SELECT is the standout — a 20% reduction in major adverse cardiovascular events (heart attack, stroke, CV death) in people with obesity and established heart disease, without diabetes. That's the trial that earned Wegovy its CV risk reduction indication from the FDA in March 2024.

For a deeper look at the SOUL results, see our breakdown of the trial and what it means for oral GLP-1s.

A couple of ancillary findings across these trials: heart rate goes up slightly on GLP-1s — about 3–4 beats per minute on average. Systolic blood pressure comes down by 2–5 mmHg. Neither of these has translated into clinical harm. The net cardiovascular effect, in every trial, has been protective.

Kidney effects and the FLOW milestone

FLOW was the first GLP-1 trial designed specifically to look at kidney outcomes. Published in 2024 in the New England Journal of Medicine, it enrolled 3,533 adults with type 2 diabetes and chronic kidney disease (CKD). The result: semaglutide 1.0 mg reduced the risk of kidney disease progression by 24% (HR 0.76, 95% CI 0.66–0.88).

The trial was stopped early — the data safety monitoring board saw enough benefit to end it before the planned completion date.

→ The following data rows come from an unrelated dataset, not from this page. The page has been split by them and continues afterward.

Lemma appl_ok E p data f u st : sda_wf st ->
  step_ok (calls_of E (Op_appl p data f u) st) (frames_of E (Op_appl p data f u) st) st
    (snd (ZW_SendDataAppl E p data (caller_cb f) u st)).
Proof.
  intros [W Hll]. pose proof (wf_len _ W) as [Hcl Hml].
  assert (calls_of E (Op_appl p data f u) st =
    if fst (ZW_SendDataAppl E p data (caller_cb f) u st) =? 0 then [] else served (caller_cb f) u) as ->
    by (destruct f; cbn; by destruct (_ =? 0)).
  unfold frames_of, ZW_SendDataAppl. pose proof (memb_alloc_spec st Hcl) as Ha.
  destruct (memb_alloc st) as [[i|] st1]; [|by rewrite Ha; apply step_same]. destruct Ha as (Hi & Hc & ->).
  set (st1 := st <| count := _ |>). fold (mark_span i data st1). fold (appl_data p data).
  destruct (mark_span_same i data st1) as (Ec & Es & Ed & El & Eu & Ell & Eo & Em & Hne & Hd).
  set (st2 := mark_span i data st1) in *. pose proof (free_not_owned i st W Hc) as Hni.
  assert (i < length (mem st))%nat as Him by lia.
  assert (forall j, j <> i -> count st1 !! j = count st !! j) as Hcj by (intros j Hj; by apply list_lookup_insert_ne).
  destruct (create_cases E p (appl_data p data) st2) as [->| ->].
  - cbn [fst snd]. rewrite (proj2 (Z.eqb_neq _ _)) by lia. set (g := fun s : session => _).
    set (st3 := upd_ses i g st2). set (st4 := process_post _ _).
    assert (ses st4 i = g (ses st2 i)) as E4 by (apply (ses_upd_eq i g st2); rewrite Em; exact Him).
    assert (enlisted i false st st4) as He.
    { constructor; try done.
      - change (list_add i (session_list st2) = session_list st ++ [i]). rewrite Es. apply list_add_new. intros Hx.
        apply Hni. unfold owned. change (session_list st1) with (session_list st) in Hx. set_solver.
      - rewrite app_nil_r. exact Ed.
      - change (length (mem st3) = length (mem st)). unfold st3, upd_ses. cbn [mem modify]. by rewrite length_alter.
      - intros j Hj. transitivity (ses st2 j); [exact (ses_upd_ne i j g st2 Hj)|by apply Hne].
      - intros _. rewrite E4. split; [by destruct f|]. unfold g. cbn. rewrite Hd.
        destruct (discard_timer (ses st1 i)) eqn:Et; [|done]. exfalso. apply Hni.
        destruct (wf_timer _ W i Et) as [Hx _]. unfold owned. set_solver.
      - rewrite E4. by destruct f.
      - rewrite E4. unfold g. cbn. rewrite Hd. intros Et. exfalso. apply Hni.
        destruct (wf_timer _ W i Et) as [Hx _]. unfold owned. set_solver. }
    destruct (enlisted_wf i false st st4 W He) as [W4 Hp4]. split.
    + split; [done|]. by apply (enlisted_ll i false st).
    + unfold balanced. change (outs st4) with (outs st2). rewrite Eo, Hp4, E4. change (waits (g (ses st2 i))) with (served (caller_cb f) u). solve_Permutation.
    + assert (frame_of (ses st4 i) = (p, appl_data p data)) as <- by by rewrite E4. by apply enlisted_order.
  - cbn [fst snd]. rewrite Z.eqb_refl. set (st3 := sda_emit O_assert st2).
    destruct (emit_assert_same st2) as [Ea3 Et3]. fold st3 in Ea3, Et3. rewrite Eo in Ea3, Et3.
    destruct (touch_unowned i st (memb_free i st3) W Hni) as (W3 & Hp & Hq); try done.
    + change (length (<[i:=false]> (count st2)) = length (count st)). rewrite length_insert, Ec. apply length_insert.
    + intros j Hj. change (<[i:=false]> (count st2) !! j = count st !! j). rewrite list_lookup_insert_ne by done. rewrite Ec. by apply Hcj.
    + split; [split; [done|]| |].
      * intros Hl. change (lock_ll st2 = true) in Hl. rewrite Ell in Hl. destruct (Hll Hl) as (k & rest & Ek & Hdk).
        exists k, rest. split; [by rewrite <- Ek|]. assert (k <> i) as Hki by (intros ->; apply Hni; unfold owned; rewrite Ek; set_solver).
        change (ses (memb_free i st3) k) with (ses st2 k). by rewrite Hne.
      * unfold balanced. rewrite Hp. change (outs (memb_free i st3)) with (outs st3). by rewrite Ea3.
      * by apply order_refl.
Qed.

That's not common.

One caution that doesn't get enough airtime: dehydration. GLP-1s can cause nausea and reduced fluid intake, especially in the first few weeks. For patients with existing kidney disease, dehydration can worsen eGFR transiently. Acute kidney injury reports in FAERS have been linked more to dehydration than to direct drug toxicity.

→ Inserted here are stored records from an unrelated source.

(** A frame of at least two bytes that leaves the choice of the encapsulation to
    the gateway, between nodes that are not marked as known bad, is sent with the
    highest security class both nodes hold; only if they share none is it sent
    without security, then with a checksum exactly if the destination supports it. *)
Theorem highest_common_class_chosen (E : sda_env) (p : ts_param) (len : Z) :
  scheme p = AUTO_SCHEME -> 2 <= u8 len ->
  has (GetCacheEntryFlag E (dnode p)) NODE_FLAG_KNOWN_BAD = false ->
  has (GetCacheEntryFlag E (MyNodeID E)) NODE_FLAG_KNOWN_BAD = false ->
  let shared f := has (GetCacheEntryFlag E (dnode p)) f && has (GetCacheEntryFlag E (MyNodeID E)) f in
  let s := ZW_SendData_scheme_select E p len in
  (forall f t, (f, t) ∈ security_classes -> shared f = true -> scheme_prio t <= scheme_prio s /\ s <> NO_SCHEME /\ s <> USE_CRC16) /\
  ((exists f, (f, s) ∈ security_classes /\ shared f = true) \/
   s = if SupportsCmdClass E (dnode p) COMMAND_CLASS_CRC_16_ENCAP then USE_CRC16 else NO_SCHEME).
Proof.
  intros Hs Hl Hd Hm. cbv zeta. unfold ZW_SendData_scheme_select. rewrite Hd, Hm, Hs.
  rewrite (proj2 (Z.ltb_ge _ _)) by lia. rewrite Z.eqb_refl. cbn [orb].
  set (a := GetCacheEntryFlag E (dnode p)). set (b := GetCacheEntryFlag E (MyNodeID E)).
  destruct (highest_scheme_spec (Z.land a b)) as [Hex Hmax]. set (h := highest_scheme (Z.land a b)) in *.
  assert (forall g t, (g, t) ∈ security_classes -> has a g && has b g = true -> has (Z.land a b) g = true) as Hsh.
  { intros g t Hg. by rewrite (has_land a b g t Hg). }
  destruct (h =? NO_SCHEME) eqn:Eh.
  - apply Z.eqb_eq in Eh. split.
    + intros g t Hg Hboth. destruct (Hmax g t Hg (Hsh g t Hg Hboth)). congruence.
    + right. rewrite Eh. cbn [andb]. by destruct (SupportsCmdClass _ _ _).
  - apply Z.eqb_neq in Eh. cbn [andb]. destruct Hex as [[f [Hf Hff]]|?]; [|congruence]. split.
    + intros g t Hg Hboth. destruct (Hmax g t Hg (Hsh g t Hg Hboth)) as [? ?]. split; [done|]. split; [done|].
      intros Ec. rewrite Ec in Hf. unfold security_classes in Hf. rewrite !elem_of_cons in Hf.
      destruct Hf as [[= _]|[[= _]|[[= _]|[[= _]|Hf]]]]. by apply not_elem_of_nil in Hf.
    + left. exists f. split; [done|]. by rewrite <- (has_land a b f h Hf).
Qed.

Lemma highest_common_class_chosen_witness :
  let E := mkSdaEnv 1 (fun n => if n =? 1 then 0x71 else 0x31) (fun _ _ => true) (fun _ _ => false) true (fun _ _ => true)
    (fun _ _ => true) (fun _ _ => true) (fun _ _ => true) (fun _ _ => true) 0 0 false true in
  ZW_SendData_scheme_select E (Traces.to_node 1 7) 3 = SECURITY_SCHEME_2_AUTHENTICATED /\
  ((exists f, (f, ZW_SendData_scheme_select E (Traces.to_node 1 7) 3) ∈ security_classes /\
     has (GetCacheEntryFlag E 7) f && has (GetCacheEntryFlag E 1) f = true) \/
   ZW_SendData_scheme_select E (Traces.to_node 1 7) 3 =
     if SupportsCmdClass E 7 COMMAND_CLASS_CRC_16_ENCAP then USE_CRC16 else NO_SCHEME).
Proof.
  intros E. split; [reflexivity|].
  exact (proj2 (highest_common_class_chosen E (Traces.to_node 1 7) 3 eq_refl ltac:(vm_compute; discriminate) eq_refl eq_refl)).
Defined.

The pragmatic takeaway: stay hydrated, especially during dose titration. If you're on a GLP-1 and have CKD, your doctor should be monitoring eGFR at baseline and periodically — every 3–6 months at minimum.

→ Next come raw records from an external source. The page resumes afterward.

(* ===== verification/Sec0Frame.v ===== *)
(** * S0 frames (src/src/transport/Security_Scheme0.c)

    The layout of a sealed frame, and that opening it gives back the text: the
    lemmas behind the theorems on S0 messages. *)

From S2P Require Import Prelude Crc Nodemask SendDataAppl Sec0.
#[local] Open Scope Z_scope.

(** ** Writing at a place of a buffer *)

Lemma memcpy_at_split (a b c src : list Z) i : i = Zlength a -> length b = length src ->
  memcpy_at (a ++ b ++ c) i src = a ++ src ++ c.
Proof.
  intros -> Hl. apply list_eq. intros j. rewrite lookup_memcpy_at; unfold Zlength in *;
    [|lia|rewrite !length_app; lia]. rewrite Nat2Z.id.
  case_bool_decide as Hj.
  - rewrite (lookup_app_r a) by lia. by rewrite lookup_app_l by lia.
  - destruct (decide (j < length a)%nat).
    + by rewrite !(lookup_app_l a) by lia.
    + rewrite !(lookup_app_r a) by lia. rewrite (lookup_app_r b), (lookup_app_r src) by lia. by rewrite Hl.
Qed.

Lemma wr_split (a c : list Z) x v i : i = Zlength a -> wr (a ++ x :: c) i v = a ++ v :: c.
Proof. intros ->. unfold wr, Zlength. rewrite Nat2Z.id, insert_app_r_alt, Nat.sub_diag by lia. done. Qed.

Lemma sub_buf_split (a b c : list Z) i n : i = Zlength a -> n = Zlength b -> sub_buf (a ++ b ++ c) i n = b.
Proof.
  intros -> ->. unfold sub_buf, Zlength. rewrite !Nat2Z.id, drop_app_length, take_app_length. done.
Qed.

Lemma rd_split (a c : list Z) x i : i = Zlength a -> rd (a ++ x :: c) i = x.
Proof. intros ->. unfold rd, Zlength. rewrite Nat2Z.id, lookup_app_r, Nat.sub_diag by lia. done. Qed.

Section Frame.
Context (aes : list Z -> list Z -> list Z).
Hypothesis aes_len : forall k b, length (aes k b) = 16%nat.

(** ** Modes of operation *)

Lemma length_ofb key iv i data : length (fst (aes_ofb aes key iv i data)) = length data.
Proof.
  revert iv i. induction data as [|d data IH]; intros iv i; [done|]. cbn.
  specialize (IH (if (Nat.land i 15 =? 0)%nat then aes key iv else iv) (S i)).
  destruct (aes_ofb aes key _ (S i) data). cbn in *. by rewrite IH.
Qed.

(** Output feedback undoes itself. *)
Lemma ofb_ofb key iv i data : fst (aes_ofb aes key iv i (fst (aes_ofb aes key iv i data))) = data.
Proof.
  revert iv i. induction data as [|d data IH]; intros iv i; [done|]. cbn.
  set (iv1 := if (Nat.land i 15 =? 0)%nat then aes key iv else iv). specialize (IH iv1 (S i)).
  destruct (aes_ofb aes key iv1 (S i) data) as [c iv2] eqn:E. cbn in *. fold iv1.
  destruct (aes_ofb aes key iv1 (S i) c) as [c2 iv3] eqn:E2. cbn in *. rewrite IH.
  by rewrite Z.lxor_assoc, Z.lxor_nilpotent, Z.lxor_0_r.
Qed.

Lemma length_cbc_loop key i data mac : length mac = 16%nat -> length (cbc_mac_loop aes key i data mac) = 16%nat.
Proof.
  revert i mac. induction data as [|d data IH]; intros i mac Hm; [done|]. cbn. apply IH.
  destruct (Nat.land i 15 =? 15)%nat; [apply aes_len|]. unfold wr. by rewrite length_insert.
Qed.

Lemma length_cbc_mac key iv data : length (aes_cbc_mac aes key iv data) = 16%nat.
Proof. unfold aes_cbc_mac. destruct (_ =? _)%nat; [apply length_cbc_loop|]; apply aes_len. Qed.

(** ** A sealed frame *)

(** The parts of a frame. *)
Definition ciphertext (enc iv : list Z) (flags : Z) (text : list Z) : list Z := fst (aes_ofb aes enc iv 0 (flags :: text)).
Definition tag (auth iv : list Z) (sh from to : Z) (c : list Z) : list Z :=
  take 8 (aes_cbc_mac aes auth iv ([sh; u8 from; u8 to; u8 (Zlength c)] ++ c)).
Definition sealed (enc auth : list Z) (sh from to : Z) (v n : list Z) (flags : Z) (text : list Z) : list Z :=
  let iv := v ++ n in
  let c := ciphertext enc iv flags text in
  [COMMAND_CLASS_SECURITY; sh] ++ v ++ c ++ [rd n 0] ++ tag auth iv sh from to c.

Lemma length_ciphertext enc iv flags text : length (ciphertext enc iv flags text) = S (length text).
Proof. unfold ciphertext. by rewrite length_ofb. Qed.

Lemma length_tag auth iv sh from to c : length (tag auth iv sh from to c) = 8%nat.
Proof. unfold tag. rewrite length_take, length_cbc_mac. done. Qed.

Lemma split_at {A} n (l : list A) : (n <= length l)%nat -> exists a b, l = a ++ b /\ length a = n /\ length b = (length l - n)%nat.
Proof. intros Hn. exists (take n l), (drop n l). rewrite take_drop, length_take, length_drop. split_and!; [done|lia|lia]. Qed.

Lemma buffer_parts (buf : list Z) len : length buf = 46%nat -> (len <= 26)%nat ->
  exists x0 x1 p1 p2 f t r m rest, buf = [x0; x1] ++ p1 ++ p2 ++ [f] ++ t ++ [r] ++ m ++ rest /\
    length p1 = 4%nat /\ length p2 = 4%nat /\ length t = len /\ length m = 8%nat.
Proof.
  intros Hb Hl. destruct buf as [|x0 [|x1 buf]]; [done..|]. assert (length buf = 44%nat) as Hb0 by (cbn in Hb; lia). clear Hb.
  destruct (split_at 4 buf) as (p1 & b1 & -> & H1 & L1); [lia|]. rewrite Hb0 in L1.
  destruct (split_at 4 b1) as (p2 & b2 & -> & H2 & L2); [lia|]. rewrite L1 in L2.
  destruct b2 as [|f b2]; [done|]. assert (length b2 = 35%nat) as L2' by (cbn in L2; lia).
  destruct (split_at len b2) as (t & b3 & -> & H3 & L3); [lia|]. rewrite L2' in L3.
  destruct b3 as [|r b3]; [cbn in L3; lia|].
  destruct (split_at 8 b3) as (m & rest & -> & H4 & L4); [cbn in L3; lia|].
  exists x0, x1, p1, p2, f, t, r, m, rest. done.
Qed.

Lemma seal_spec enc auth sh from to v n flags text buf :
  length buf = 46%nat -> (length text <= 26)%nat -> length v = 8%nat -> length n = 8%nat ->
  length (seal aes enc auth sh from to (v ++ n) flags text buf) = 46%nat /\
  sub_buf (seal aes enc auth sh from to (v ++ n) flags text buf) 0 (Zlength text + 20) =
  sealed enc auth sh from to v n flags text.
Proof.
  intros Hb Ht Hv Hn. split; [unfold seal, wr; cbv zeta; rewrite ?length_memcpy_at, ?length_insert; by rewrite ?length_memcpy_at, ?length_insert, ?length_memcpy_at, ?length_insert|].
  destruct (buffer_parts buf (length text) Hb Ht) as (x0 & x1 & p1 & p2 & f & t & r & m & rest & -> & H1 & H2 & H3 & H4).
  unfold seal, sealed. cbv zeta. set (iv := v ++ n).
  assert (Zlength text = Z.of_nat (length text)) as Hzl by done.
  assert (length ([x0; x1] ++ p1 ++ p2) = 10%nat) as H10 by (rewrite !length_app; cbn; lia).
  (* the text *)
  assert (memcpy_at (wr ([x0; x1] ++ p1 ++ p2 ++ [f] ++ t ++ [r] ++ m ++ rest) 10 flags) 11 text =
    ([x0; x1] ++ p1 ++ p2) ++ (flags :: text) ++ [r] ++ m ++ rest) as ->.
  { replace ([x0; x1] ++ p1 ++ p2 ++ [f] ++ t ++ [r] ++ m ++ rest) with (([x0; x1] ++ p1 ++ p2) ++ f :: t ++ [r] ++ m ++ rest)
      by (rewrite <- !app_assoc; done).
    rewrite wr_split by (unfold Zlength; rewrite H10; done).
    replace (([x0; x1] ++ p1 ++ p2) ++ flags :: t ++ [r] ++ m ++ rest) with ((([x0; x1] ++ p1 ++ p2) ++ [flags]) ++ t ++ [r] ++ m ++ rest)
      by (rewrite <- !app_assoc; done).
    rewrite (memcpy_at_split _ t) by (try done; unfold Zlength; rewrite length_app, H10; done). rewrite <- !app_assoc. done. }
  rewrite (sub_buf_split _ (flags :: text)) by (unfold Zlength; rewrite ?H10; cbn; lia).
  rewrite (memcpy_at_split _ (flags :: text)) by (try (by rewrite length_ofb); unfold Zlength; rewrite H10; done).
  fold (ciphertext enc iv flags text). pose proof (length_ciphertext enc iv flags text) as Hc. set (c := ciphertext enc iv flags text) in *.
  (* the header of the code *)
  assert (length ([x0; x1] ++ p1) = 6%nat) as H6 by (rewrite !length_app; cbn; lia).
  set (hd := [sh; u8 from; u8 to; u8 (Zlength text + 1)]).
  replace (([x0; x1] ++ p1 ++ p2) ++ c ++ [r] ++ m ++ rest) with (([x0; x1] ++ p1) ++ p2 ++ c ++ [r] ++ m ++ rest)
    by (rewrite <- !app_assoc; done).
  rewrite (memcpy_at_split _ p2) by (try (rewrite H2; done); unfold Zlength; rewrite H6; done).
  replace (([x0; x1] ++ p1) ++ hd ++ c ++ [r] ++ m ++ rest) with (([x0; x1] ++ p1) ++ (hd ++ c) ++ [r] ++ m ++ rest)
    by (rewrite <- !app_assoc; done).
  rewrite (sub_buf_split _ (hd ++ c)) by (unfold Zlength; rewrite ?H6, ?length_app, ?Hc; cbn; lia).
  set (mac := aes_cbc_mac aes auth iv (hd ++ c)).
  assert (take 8 mac = tag auth iv sh from to c) as Em.
  { unfold tag, mac. do 4 f_equal. unfold hd. do 4 f_equal. unfold Zlength. rewrite Hc. f_equal. lia. }
  assert (take 8 iv = v) as -> by (unfold iv; rewrite take_app_length'; done).
  assert (rd iv 8 = rd n 0) as ->.
  { unfold rd, iv. rewrite lookup_app_r by (change (Z.to_nat 8) with 8%nat; lia). change (Z.to_nat 8) with 8%nat. rewrite Hv. done. }
  rewrite Em. pose proof (length_tag auth iv sh from to c) as Hlt. set (tg := tag auth iv sh from to c) in *.
  (* the rest *)
  assert (memcpy_at (wr (wr (([x0; x1] ++ p1) ++ (hd ++ c) ++ [r] ++ m ++ rest) 0 COMMAND_CLASS_SECURITY) 1 sh) 2 v =
    ([COMMAND_CLASS_SECURITY; sh] ++ v ++ c) ++ r :: m ++ rest) as ->.
  { replace (([x0; x1] ++ p1) ++ (hd ++ c) ++ [r] ++ m ++ rest) with ([] ++ x0 :: x1 :: (p1 ++ hd) ++ c ++ [r] ++ m ++ rest)
      by (rewrite <- !app_assoc; done).
    rewrite wr_split by done. change ([] ++ COMMAND_CLASS_SECURITY :: x1 :: (p1 ++ hd) ++ c ++ [r] ++ m ++ rest) with
      ([COMMAND_CLASS_SECURITY] ++ x1 :: (p1 ++ hd) ++ c ++ [r] ++ m ++ rest).
    rewrite wr_split by done.
    change ([COMMAND_CLASS_SECURITY] ++ sh :: (p1 ++ hd) ++ c ++ [r] ++ m ++ rest) with
      ([COMMAND_CLASS_SECURITY; sh] ++ (p1 ++ hd) ++ c ++ [r] ++ m ++ rest).
    rewrite (memcpy_at_split _ (p1 ++ hd)) by (try done; rewrite length_app, H1, Hv; done). rewrite <- !app_assoc. done. }
  assert (length ([COMMAND_CLASS_SECURITY; sh] ++ v ++ c) = (11 + length text)%nat) as H11 by (rewrite !length_app, Hc; cbn; lia).
  rewrite wr_split by (unfold Zlength; rewrite H11; lia).
  replace (([COMMAND_CLASS_SECURITY; sh] ++ v ++ c) ++ rd n 0 :: m ++ rest) with
    ((([COMMAND_CLASS_SECURITY; sh] ++ v ++ c) ++ [rd n 0]) ++ m ++ rest) by (rewrite <- !app_assoc; done).
  rewrite (memcpy_at_split _ m) by (try (rewrite H4, Hlt; done); unfold Zlength; rewrite length_app, H11; cbn; lia).
  rewrite (app_assoc _ tg rest). rewrite <- (app_nil_l (_ ++ rest)).
  rewrite (sub_buf_split []) by (try done; unfold Zlength; rewrite !length_app, Hlt; rewrite !length_app in H11; cbn in *; lia).
  rewrite <- !app_assoc. done.
Qed.

(** ** Opening it *)

Lemma Zlength_sealed enc auth sh from to v n flags text : length v = 8%nat ->
  Zlength (sealed enc auth sh from to v n flags text) = Zlength text + 20.
Proof.
  intros Hv. unfold sealed, Zlength. cbv zeta. rewrite !length_app, length_ciphertext, length_tag, Hv. cbn. lia.
Qed.

Lemma sealed_parts enc auth sh from to v n flags text : length v = 8%nat ->
  let frame := sealed enc auth sh from to v n flags text in
  let L := Zlength text + 20 in
  let c := ciphertext enc (v ++ n) flags text in
  rd frame 1 = sh /\ sub_buf frame 2 8 = v /\ sub_buf frame 10 (L - 19) = c /\ rd frame (L - 9) = rd n 0 /\
  sub_buf frame (L - 8) 8 = tag auth (v ++ n) sh from to c.
Proof.
  intros Hv. cbv zeta. unfold sealed. cbv zeta. pose proof (length_ciphertext enc (v ++ n) flags text) as Hc.
  set (c := ciphertext enc (v ++ n) flags text) in *. pose proof (length_tag auth (v ++ n) sh from to c) as Ht.
  set (tg := tag auth (v ++ n) sh from to c) in *. split; [done|].
  split; [apply (sub_buf_split [COMMAND_CLASS_SECURITY; sh]); unfold Zlength; rewrite ?Hv; done|].
  split.
  { rewrite (app_assoc [_; _] v). apply sub_buf_split; unfold Zlength; rewrite ?length_app, ?Hv, ?Hc; cbn; lia. }
  split.
  { rewrite (app_assoc v c), (app_assoc [_; _]). apply rd_split. unfold Zlength. rewrite !length_app, Hv, Hc. cbn. lia. }
  rewrite (app_assoc c), (app_assoc v), (app_assoc [_; _]). rewrite <- (app_nil_r tg) at 1.
  apply sub_buf_split; unfold Zlength; rewrite ?length_app, ?Hv, ?Hc, ?Ht; cbn; lia.
Qed.

(** A sealed frame opens with the keys and the nonce it was sealed with. *)
Lemma open_sealed E from to v n flags text sh (st : sec0) i st1 :
  length v = 8%nat -> (length text <= 128)%nat ->
  get_nonce (u8 to) (u8 from) (rd n 0) false (nonce_table st) = Some n ->
  rx_session_for (clock_time E) (u8 from) (u8 to) (st <| nonce_table := nonce_clear (u8 to) (u8 from) (nonce_table st) |>) = (Some i, st1) ->
  (rx_state (rx_at st1 i) = RX_INIT \/ msg_len (rx_at st1 i) + Zlength text <= 128) ->
  enckey st1 = enckey st -> authkey st1 = authkey st ->
  exists iv',
  sec0_decrypt_message aes E (u8 from) (u8 to) (sealed (enckey st) (authkey st) sh from to v n flags text) (Zlength text + 20) st =
  rx_text i flags text (st1 <| aes_key := enckey st |> <| aes_iv := iv' |>).
Proof.
  intros Hv Ht Hn Hrx Hsz He Ha. destruct (sealed_parts (enckey st) (authkey st) sh from to v n flags text Hv) as (E1 & E2 & E3 & E4 & E5).
  set (frame := sealed _ _ _ _ _ _ _ _ _) in *. unfold sec0_decrypt_message.
  assert (0 <= Zlength text <= 128) as Hz by (unfold Zlength; lia).
  rewrite (proj2 (Z.ltb_ge _ _)) by lia. change MAX_ENCRYPTED_MSG_SIZE with 128. rewrite (proj2 (Z.ltb_ge 128 _)) by lia.
  rewrite E4, Hn, Hrx. cbv zeta. rewrite E2.
  assert (negb (bool_decide (rx_state (rx_at st1 i) = RX_INIT)) && (128 <? msg_len (rx_at st1 i) + (Zlength text + 20) - 20) = false) as ->.
  { destruct Hsz as [->|Hsz]; [done|]. rewrite (proj2 (Z.ltb_ge _ _)) by lia. apply andb_false_r. }
  pose proof (length_ciphertext (enckey st) (v ++ n) flags text) as Hc. set (c := ciphertext _ _ _ _) in *.
  assert (auth_data (u8 from) (u8 to) frame (Zlength text + 20) = [sh; u8 from; u8 to; u8 (Zlength c)] ++ c) as ->.
  { unfold auth_data. rewrite E1, E3. do 4 f_equal. unfold Zlength in *. rewrite Hc, u8_id by (unfold byte; lia). f_equal. lia. }
  rewrite Ha, E5. fold (tag (authkey st) (v ++ n) sh from to c). rewrite bool_decide_eq_true_2 by done. cbn [negb].
  change (enckey (st1 <| aes_key := authkey st |> <| aes_iv := v ++ n |>)) with (enckey st1). rewrite He, E3.
  pose proof (ofb_ofb (enckey st) (v ++ n) 0 (flags :: text)) as Ho. fold (ciphertext (enckey st) (v ++ n) flags text) in Ho. fold c in Ho.
  destruct (aes_ofb aes (enckey st) (v ++ n) 0 c) as [plain iv']. cbn in Ho. subst plain. exists iv'. done.
Qed.
End Frame.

GI effects beyond nausea — gastroparesis and the FDA label update

Nausea, constipation, diarrhea, sulfur burps — these are the GLP-1 side effects everyone knows about. They're common (30–44% incidence for nausea in the first month), usually transient, and generally manageable with slow titration.

The less common but more serious GI concern is gastroparesis-like symptoms and intestinal obstruction. In 2024, the FDA updated GLP-1 labels to include intestinal obstruction as a known adverse event. This was based on post-marketing reports — not from the randomized trials themselves, where severe gastroparesis events were rare.

The American Society of Anesthesiologists (ASA) also weighed in. Their 2023 guideline recommends holding GLP-1 RAs before elective surgery under anesthesia — typically 7 days for weekly injectables and 3 days for daily formulations. The concern: residual gastric contents under anesthesia increase aspiration risk. This guideline is still in effect and has been widely adopted by surgical centers.

For a detailed breakdown of pre-operative GLP-1 management, check out our guide to GLP-1 and surgery preparation.

If you're on a GLP-1 and notice food sitting in your stomach for hours, persistent bloating that doesn't resolve, or frequent vomiting — that's different from first-month nausea. Bring it up early, not late.

Mental health — the concern that went the other direction

In mid-2023, European media reports suggested GLP-1 drugs might trigger suicidal thoughts. The EMA opened an investigation in July 2023. Their conclusion, released in early 2024: no causal link found.

The FDA followed with its own review. In January 2024, the agency stated it had not found evidence that GLP-1 RAs cause suicidal ideation or depression.

Then the observational data started coming in from the other direction. A TriNetX database study covering over 1.2 million patients found that GLP-1 users had lower rates of new depression and anxiety diagnoses compared to matched non-users. SELECT, the largest randomized trial, showed no psychiatric signal — no increase in depression, anxiety, or suicidal behavior in the semaglutide arm over 3.4 years.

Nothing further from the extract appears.